> **TASK OBJECTIVE**:
If a line in the data holds the string "owner", list it.

(Data records)

====

(** X24. A scan through [POST /:code/scan] of an activated code with an
    owner is recorded whatever the status of the code is: the counter
    grows by one, [lastScanned] is the time of the scan, the newest history
    entry has the address and agent of the request, or [unknown] where
    one is missing or empty, and the location of the body, or [Unknown];
    the status and the rest of the document stay, and the cache entry of
    the code is gone. *)
Theorem scan_is_recorded (c : string) (ip ua loc : option string) (t1 t2 : Z)
    (w : world) (d : qrdoc) :
  findOne (db w) c = Some d →
  isActivated d = true →
  is_Some (owner d) →
  ∃ d',
    post_scan c ip ua loc t1 t2 w
      = (reply 200 true "QR code scanned successfully" (Some d'),
         evict c (save c d' w))
    ∧ findOne (db (evict c (save c d' w))) c = Some d'
    ∧ qrCache (evict c (save c d' w)) !! cacheKey c = None
    ∧ scanCount d' = scanCount d + 1
    ∧ lastScanned d' = Some t1
    ∧ last (scanHistory d')
      = Some {| scannedAt := t2; ipAddress := or_unknown ip;
                userAgent := or_unknown ua;
                location := or_default loc "Unknown" |}
    ∧ status d' = status d
    ∧ set_scanHistory (scanHistory d) (set_lastScanned (lastScanned d)
        (set_scanCount (scanCount d) d')) = d.
Proof.
  intros Hd Ha [o Ho]. unfold post_scan, handleScan. rewrite Hd, Ha.
  cbn [negb sd_ipAddress sd_userAgent sd_location].
  destruct (incrementScanCount_fields ip ua (Some (or_default loc "Unknown"))
              t1 t2 d)
    as (Hid & Hc & Hty & Hown & Hde & Hco & Hse & Hs & Hact & Had & Hf & Hq
        & Hotp & Hn & Hl).
  cbv zeta in *. rewrite Hown, Ho, Hc, (findOne_code _ _ _ Hd).
  eexists. split; [reflexivity|].
  split; [rewrite db_evict; apply findOne_save;
          by rewrite Hc, (findOne_code _ _ _ Hd)|].
  split; [apply lookup_delete_eq|].
  split; [done|]. split; [done|]. split.
  { rewrite incrementScanCount_history, or_unknown_or_default by done.
    apply slice_last_snoc. lia. }
  split; [done|].
  destruct (incrementScanCount ip ua (Some (or_default loc "Unknown")) t1 t2 d)
    eqn:He, d. cbn in *. by subst.
Qed.

Lemma scan_is_recorded_witness :
  ∃ d',
    (post_scan "AAAABBBBCCCC" None (Some "") None 7 8 sample_two_world).1
      = reply 200 true "QR code scanned successfully" (Some d')
    ∧ status d' = inactive
    ∧ scanCount d' = 5
    ∧ last (scanHistory d')
      = Some {| scannedAt := 8; ipAddress := "unknown";
                userAgent := "unknown"; location := "Unknown" |}.
Proof.
  assert (Ho : is_Some (owner other_doc)) by (by eexists).
  destruct (scan_is_recorded "AAAABBBBCCCC" None (Some "") None 7 8
              sample_two_world other_doc eq_refl eq_refl Ho)
    as (d' & H1 & _ & _ & H4 & _ & H6 & H7 & _).
  exists d'. rewrite H1. split; [reflexivity|].
  split; [exact H7|]. split; [exact H4 | exact H6].
Defined.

====

> **ANSWER TO THIS TASK**:
    owner is recorded whatever the status of the code is: the counter
  is_Some (owner d) →
  assert (Ho : is_Some (owner other_doc)) by (by eexists).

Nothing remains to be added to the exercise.